During disease, or under cell stress, post-transcriptional programmes are initiated to orchestrate an appropriate cellular response through the regulation and control of protein synthesis. One such avenue for regulation is during translation. Traditionally, much of translational control was thought to occur during

the initiation stage, but recent studies suggest the elongation stage is also a central regulatory node. It has been shown that message specific, elongation control is central to disease response mechanisms in both tumorigenesis and neurogenerative disorders. However, it is unclear to what extent factors such as codon usage and the relative abundance of their cognate tRNA impact this regulation. Transcripts can experience ribosomal pausing (stalling) during elongation which may be attributed to heightened dependence on eEF2 translocation, but is also due to tRNA abundance. The university of Kent has developed a computational elongation programme which can model these interactions along a transcripts sequence and can identify regions decoding at a slow rate resulting in ribosomal stalling and potentially a mark of elongation control.
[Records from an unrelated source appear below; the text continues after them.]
(* ===== verification/WfTick.v ===== *)
(** * One step of a run (workflow/src/reconcile.rs, functions/tick.rs, functions/mod.rs, events.rs)

    [workflow::tick] loads a run, polls the sessions of its running nodes, loads the results
    of the done ones, expands fan-outs, and then fires the ready nodes, parks, or finalizes
    the run.  The file models the handler with everything it calls, and proves what a step
    can and cannot do to the stored records, under every pattern of lost calls. *)

From Stdlib Require Import Ascii ZArith Lia.
From S2P Require Import Prelude Json StateStore StateService WfTypes WfDag WfBus.

(** [n + 1] on [u64], as compiled for release. *)
Definition succ_u64 (n : Z) : Z := ((n + 1) mod 2 ^ 64)%Z.

(** ** Terminal events (events.rs) *)

Module Events.
Import Ids Store.

Definition ON_RUN_COMPLETED_FN : string := "workflow::on-run-completed".

(** [RunCompletedEvent], serialized. *)
Definition completed_payload (r : WorkflowRunRecord) : Value :=
  json_obj [("run_id", Str (run_id r)); ("status", to_value (status r));
            ("result", default Null (run_result r)); ("result_error", enc_opt Str (run_error r))].

Section Emit.
Context {St : Type} `{StateBus St} `{SerdeText} (env : Env).
Abbreviation M := (Prog St).

Definition emit_run_completed (r : WorkflowRunRecord) : M unit :=
  if observed env then ignore (bus_call env (mk_call ON_RUN_COMPLETED_FN (completed_payload r) Void)) else ret tt.

Definition emit_notify (r : WorkflowRunRecord) : M unit :=
  match notify r with
  | None => ret tt
  | Some n =>
      if is_empty (trim (notify_function n)) then ret tt
      else ignore (bus_call env (mk_call (notify_function n) (completed_payload r)
                                   (Enqueue (default "default" (notify_queue n)))))
  end.

(** [Value::Null] when the run is not terminal. *)
Definition reply_send_payload (r : WorkflowRunRecord) (rep : ReplySpec) (sid : string) : Value :=
  let body := match status r with
              | Completed => Some ("Workflow " +:+ run_id r +:+ " completed." +:+ nl +:+ nl +:+ "Result:" +:+ nl
                                   +:+ to_string_pretty (default Null (run_result r)))
              | RFailed => Some ("Workflow " +:+ run_id r +:+ " failed: " +:+ default "unknown error" (run_error r))
              | RCancelled => Some ("Workflow " +:+ run_id r +:+ " was cancelled.")
              | _ => None
              end in
  match body with
  | None => Null
  | Some body =>
      let message := match reply_template rep with
                     | Some t => if is_empty t then body else t +:+ nl +:+ nl +:+ body
                     | None => body
                     end in
      let p := [("session_id", Str sid); ("idempotency_key", Str ("wfreply_" +:+ run_id r)); ("message", Str message)] in
      let p := p ++ opt_field "options" (λ f, json_obj [("functions", f)]) (reply_functions rep) in
      let p := p ++ opt_field "model" Str (reply_model rep) in
      let p := p ++ opt_field "provider" Str (reply_provider rep) in
      json_obj p
  end.

(** [reply.model.as_deref().map(str::is_empty).unwrap_or(true)]. *)
Definition no_model (rep : ReplySpec) : bool :=
  match reply_model rep with Some m => is_empty m | None => true end.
Here, we selectively modified these areas for 3 mRNA transcripts by substituting canonical codons with synonymous codons with different decoding rates in order to generate multiple transcripts with differing decoding times. We found that optimising these areas, by using synonymous codons that correspond to abundant cognate tRNA, had a major impact on unoptimised transcripts at the 5' region immediately following the start codon and can be used to tune protein production. Conversely, diosoptimising these regions lead to decreases in protein production compared to native sequences, and in some cases completely prevented translation. slow regions identified further downstream of the start codon were also shown to impact protein production when modified but less reliably. Other codon alterations that weren't fully optimal nor disoptimal lead to a variety of impacts on protein production showcasing the complicated nature of elongation control. Differences were also observed for secreted proteins which may be affected by alteration made at the 5' end of their mRNA transcript more so than non-secretory proteins. Mildly hypothermic conditions also heightened differences in protein production for many sequences compare to protein production of their native sequences. These results assist in confirming the elongation model's accuracy in predicting slow regions involved in elongational control and modifications achieved in this manner could be broadly applied to biotherapeutic production as well as incorporated into medical treatments such as gene therapy or mRNA vaccines.